My own Hunter is a little shallow mouthed and she goes about a hole looser. She will fuss if she feels it's too tight.
When opportunity knocks it's wearing overalls and looks like work.
I just looked briefly through my A. J. White-Mullin manual and couldn't find anything about the mouth being open while judging hunters. I am certainly no judge, but personally, if the horse looks happy, content and competent at his job, and puts in the best trip, he should come out on top. If there is nothing medically wrong to cause the gaping, I don't think it would bother me. If there is some other sign of discomfort, such as tail swishing, pinning of ears, hollowness through back, etc. it may be a different situation. Of course, this is just my opinion, and there are surely as many of those as there are members of this board. Mine is only one
I just went to a Myler bit clinic were they had a horse doing the same thing yours does. After trying a few different bits, they found one that almost eliminated it. Wasn't completely cured but amazingly better, and they seemed to think she would get even better. Dale Myler did the clinic and picked the bits to try and made sure the were properly adjusted.
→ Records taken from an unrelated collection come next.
(* ===== verification/ViewDetail.v ===== *)
(** * The record shown

    [ljx/src/commands/view/detail.rs]: the text of a record in the list, in the window and in
    the table beside it, and its rows of JSON.  A styled line of the code is its text; labels and
    values of tables are pairs. *)

From stdpp Require Import sorting.
From S2P Require Import Prelude Text Tokens Format Writer Reader Scan Otlp FlatRecord Canon Cel DatasetIndex ViewScan Ndjson ViewText.

Definition DETAIL_PREVIEW_BYTES : nat := 1024.
Definition MODAL_ATTR_ENTRY_LIMIT_PER_KIND : nat := 32.

(** A function on characters, on a string *)
Definition in_chars (f : list Z → list Z) (s : text) : text := string_of_chars (f (chars_of s)).
Definition trim_text_line (s : text) (limit : nat) : text := in_chars (λ cs, trim_single_line cs limit) s.
Definition preview (bytes : list Z) (limit : nat) : text := string_of_chars (text_preview bytes limit).
Definition count_text (n : nat) : text := u64_to_string (Z.of_nat n).
(** [if !v.iter().any(|e| e == x) { v.push(x) }] *)
Definition push_new (l : list text) (x : text) : list text := if decide (x ∈ l) then l else l ++ [x].
Definition distinct_texts (l : list text) : list text := foldl push_new [] l.
Definition list_text (l : list text) : text := join (str ", ") l.

Definition severity_number_label (value : Z) : option text :=
  if (1 <=? value) && (value <=? 4) then Some (str "TRACE") else
  if (5 <=? value) && (value <=? 8) then Some (str "DEBUG") else
  if (9 <=? value) && (value <=? 12) then Some (str "INFO") else
  if (13 <=? value) && (value <=? 16) then Some (str "WARN") else
  if (17 <=? value) && (value <=? 20) then Some (str "ERROR") else
  if (21 <=? value) && (value <=? 24) then Some (str "FATAL") else None.
Definition severity_initial (value : text) : text :=
  match list.head (filter (λ c, is_ascii_alphabetic c = true) value) with
  | Some c => [if is_ascii_lowercase c then c - 32 else c]
  | None => [32]
  end.

Definition is_otlp_attribute_entry (key : text) : bool :=
  existsb (λ kind, starts_with key (str kind ++ str ".") && negb (bool_decide (key = str kind ++ str ".attrs")))
    ["resource"; "scope"; "record"; "span"]%string.
Definition STANDARD_PREFIXES : list string :=
  ["service."; "telemetry."; "host."; "os."; "process."; "container."; "k8s."; "cloud."; "deployment."; "device."; "faas."; "enduser.";
   "server."; "client."; "http."; "url."; "network."; "net."; "rpc."; "db."; "messaging."; "exception."; "code."; "thread."; "gen_ai.";
   "browser."; "user_agent."; "aws."; "gcp."; "azure."; "vcs."]%string.
Definition is_standard_otlp_attribute_entry (key : text) : bool :=
  match split_once 46 key with
  | None => false
  | Some (_, attr_key) => existsb (λ prefix, starts_with attr_key (str prefix)) STANDARD_PREFIXES
  end.

Section Detail.
Context {OP : OtlpParts} {FL : Floats} {VT : ValueTrees} {LC : LogsCodec} {SC : SignalCodec} {JT : JsonText}.
(** [{:?}] of an [f64] *)
Context (f64_debug : F64 → text).

(** ** What the requests hold *)

Definition all_logs (batch : ExportLogsServiceRequest) : list LogRecordMessage :=
  concat ((λ rl : ResourceLogs, concat ((λ sl : ScopeLogs, (log_records sl : list LogRecordMessage)) <$> scope_logs rl)) <$> resource_logs batch).
Definition all_entries {A} (batch : list (ResourceOf A)) : list A :=
  concat ((λ r, concat (so_entries <$> ro_scopes r)) <$> batch).
(** The strings under [service.name] of a resource *)
Definition service_names (r : option ResourceMessage) : list text :=
  omap (λ attr, if bool_decide (kv_key attr = str "service.name") then string_of (kv_value attr) else None) (resource_attrs_of r).
Definition scope_names (scopes : list (option InstrumentationScope)) : list text := filter (λ n, n ≠ []) (scope_name_of <$> scopes).

Definition data_points (m : MetricMessage) : nat :=
  match metric_points m with
  | Some (GaugePoints dps) | Some (SumPoints dps _ _) => length dps
  | Some (HistogramPoints dps _) | Some (ExponentialHistogramPoints dps _) => length dps
  | Some (SummaryPoints dps) => length dps
  | None => O
  end.

Definition string_body (lr : LogRecordMessage) : option text := string_of (lr_body lr).
Definition extract_otlp_log_message (payload : list Z) : option text :=
  match decode_logs payload with Ok batch => list.head (omap string_body (all_logs batch)) | Err _ => None end.
Definition log_severity (lr : LogRecordMessage) : option text :=
  if filled (lr_severity_text lr) then Some (lr_severity_text lr) else severity_number_label (lr_severity_number lr).
Definition extract_otlp_log_severity (payload : list Z) : option text :=
  match decode_logs payload with Ok batch => list.head (omap log_severity (all_logs batch)) | Err _ => None end.

Definition format_data_point_value (v : NumberValue) : text :=
  match v with AsDouble d => f64_to_string d | AsInt i => i64_to_string i end.
Definition count_value (n : Z) : text := str "count=" ++ u64_to_string n.
Definition first_point_value (m : MetricMessage) : option text :=
  match metric_points m with
  | Some (GaugePoints dps) | Some (SumPoints dps _ _) => dp ← list.head dps; format_data_point_value <$> np_value dp
  | Some (HistogramPoints dps _) | Some (ExponentialHistogramPoints dps _) => (λ dp, count_value (hp_count dp)) <$> list.head dps
  | Some (SummaryPoints dps) => (λ dp, count_value (sp_count dp)) <$> list.head dps
  | None => None
  end.
Definition unless_empty (parts : list text) (sep : text) : option text := if bool_decide (parts = []) then None else Some (join sep parts).
Definition extract_otlp_metrics_summary (payload : list Z) : option text :=
  match decode_metrics payload with
  | Err _ => None
  | Ok batch =>
      unless_empty ((λ m, match first_point_value m with Some v => metric_name m ++ str "=" ++ v ++ metric_unit m | None => metric_name m end)
        <$> all_entries batch) (str ", ")
  end.
Definition extract_otlp_traces_summary (payload : list Z) : option text :=
  match decode_traces payload with
  | Err _ => None
  | Ok batch =>
      unless_empty ((λ span, sf_name span ++ str " (" ++ format_span_kind (sf_kind span) ++
          match sf_status span with Some (code, _) => str ", status=" ++ i64_to_string code | None => [] end ++ str ")")
        <$> all_entries batch) (str ", ")
  end.
Definition format_summary (detail : DetailRecord) (hex_payload : bool) : text :=
  let pl := detail_payload detail in
  if hex_payload then hex_preview pl 32 else
  match em_record_type (detail_meta detail) with
  | Metrics => default (preview pl 160) (extract_otlp_metrics_summary pl)
  | Traces => default (preview pl 160) (extract_otlp_traces_summary pl)
  | _ => match extract_otlp_log_message pl with Some message => trim_text_line message 160 | None => preview pl 160 end
  end.

(** ** The window *)

Definition line (label : string) (value : text) : text := str label ++ value.
Definition span_lines (span : SpanFields) : list text :=
  [line "Span: " (sf_name span)] ++
  (if filled (sf_trace_id span) then [line "  Trace ID: " (hex_encode (sf_trace_id span))] else []) ++
  (if filled (sf_span_id span) then [line "  Span ID: " (hex_encode (sf_span_id span))] else []) ++
  (if filled (sf_parent_span_id span) then [line "  Parent Span ID: " (hex_encode (sf_parent_span_id span))] else []) ++
  [line "  Kind: " (format_span_kind (sf_kind span)); line "  Start: " (format_timestamp (sf_start_time_unix_nano span));
   line "  End:   " (format_timestamp (sf_end_time_unix_nano span))] ++
  match sf_status span with
  | Some (code, message) => [str "  Status: code=" ++ i64_to_string code ++ str " message=" ++ message]
  | None => []
  end ++
  ((λ attr, str "  Attr: " ++ kv_key attr ++ str "=" ++ default [] (format_any_value <$> kv_value attr)) <$> sf_attributes span) ++
  [[]].
Definition extract_otlp_traces_message (payload : list Z) : option text :=
  match decode_traces payload with
  | Err _ => None
  | Ok batch => unless_empty (concat (span_lines <$> all_entries batch)) [10]
  end.
Definition bool_text (b : bool) : text := if b then str "true" else str "false".
Definition point_lines (m : MetricMessage) : list text :=
  let time t := str "  - time=" ++ format_timestamp t in
  let value (v : option NumberValue) := str ", value=" ++ default [] (format_data_point_value <$> v) in
  let count n := str ", count=" ++ u64_to_string n in
  match metric_points m with
  | Some (GaugePoints dps) => str "  Type: Gauge" :: ((λ dp, time (np_time_unix_nano dp) ++ value (np_value dp)) <$> dps)
  | Some (SumPoints dps monotonic temporality) =>
      (str "  Type: Sum (monotonic=" ++ bool_text monotonic ++ str ", temporality=" ++ i64_to_string temporality ++ str ")") ::
      ((λ dp, time (np_time_unix_nano dp) ++ str ", start_time=" ++ format_timestamp (np_start_time_unix_nano dp) ++ value (np_value dp)) <$> dps)
  | Some (HistogramPoints dps _) =>
      str "  Type: Histogram" ::
      ((λ dp, time (hp_time_unix_nano dp) ++ count (hp_count dp) ++ str ", sum=" ++
          match hp_sum dp with Some sum => str "Some(" ++ f64_debug sum ++ str ")" | None => str "None" end) <$> dps)
  | Some (ExponentialHistogramPoints dps _) =>
      str "  Type: ExponentialHistogram" ::
      ((λ dp, time (hp_time_unix_nano dp) ++ count (hp_count dp) ++ str ", scale=" ++ i64_to_string (hp_scale dp)) <$> dps)
  | Some (SummaryPoints dps) =>
      str "  Type: Summary" :: ((λ dp, time (sp_time_unix_nano dp) ++ count (sp_count dp) ++ str ", sum=" ++ f64_to_string (sp_sum dp)) <$> dps)
  | None => []
  end.
Definition metric_lines (m : MetricMessage) : list text :=
  [line "Metric: " (metric_name m)] ++
  (if filled (metric_description m) then [line "  Description: " (metric_description m)] else []) ++
  (if filled (metric_unit m) then [line "  Unit: " (metric_unit m)] else []) ++ point_lines m ++ [[]].
Definition extract_otlp_metrics_message (payload : list Z) : option text :=
  match decode_metrics payload with
  | Err _ => None
  | Ok batch => unless_empty (concat (metric_lines <$> all_entries batch)) [10]
  end.
(** Every payload is tried as a request of logs first. *)
Definition render_modal_message (detail : DetailRecord) (hex_payload : bool) : text :=
  let pl := detail_payload detail in
  let raw := if hex_payload then hex_dump pl else from_utf8_lossy pl in
  match extract_otlp_log_message pl, em_record_type (detail_meta detail) with
  | Some message, _ => message
  | None, Metrics => default raw (extract_otlp_metrics_message pl)
  | None, Traces => default raw (extract_otlp_traces_message pl)
  | None, _ => raw
  end.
It would be interesting if you could find one of those clinics and have Dale bit your horse.
Horses that stick their tongues out are evading tongue pressure typically cased by mouthpieces that collapse onto the tongue. We have all been taught that a snaffle bit with a jointed mouthpiece is gentle when in fact it is a pretty tough bit meant for trainers hands.
Even peanut bits, while softer to the horse, are still tongue pressure bits and will be resisted after a while.
It is really hard to see from the ground but tons of horses learns to suck their tongues UP in their throat to avoid tongue pressure. this means that they are more willing to cut off part of their air flow than to take the pinch! Cutting of air flow in a hunter who has to work hard to go around is not a good idea....Ever see a horse that gets hotter the more it gets worked?? Cutting off airflow can make some panic.
A port will free up the tongue. Lots of times that tongue will come right back in if you change the shape of the mouthpiece.
Dale Myler has YouTube videos up that talk about all of this they are free obviously and very informative and cheaper than having him bit your horse.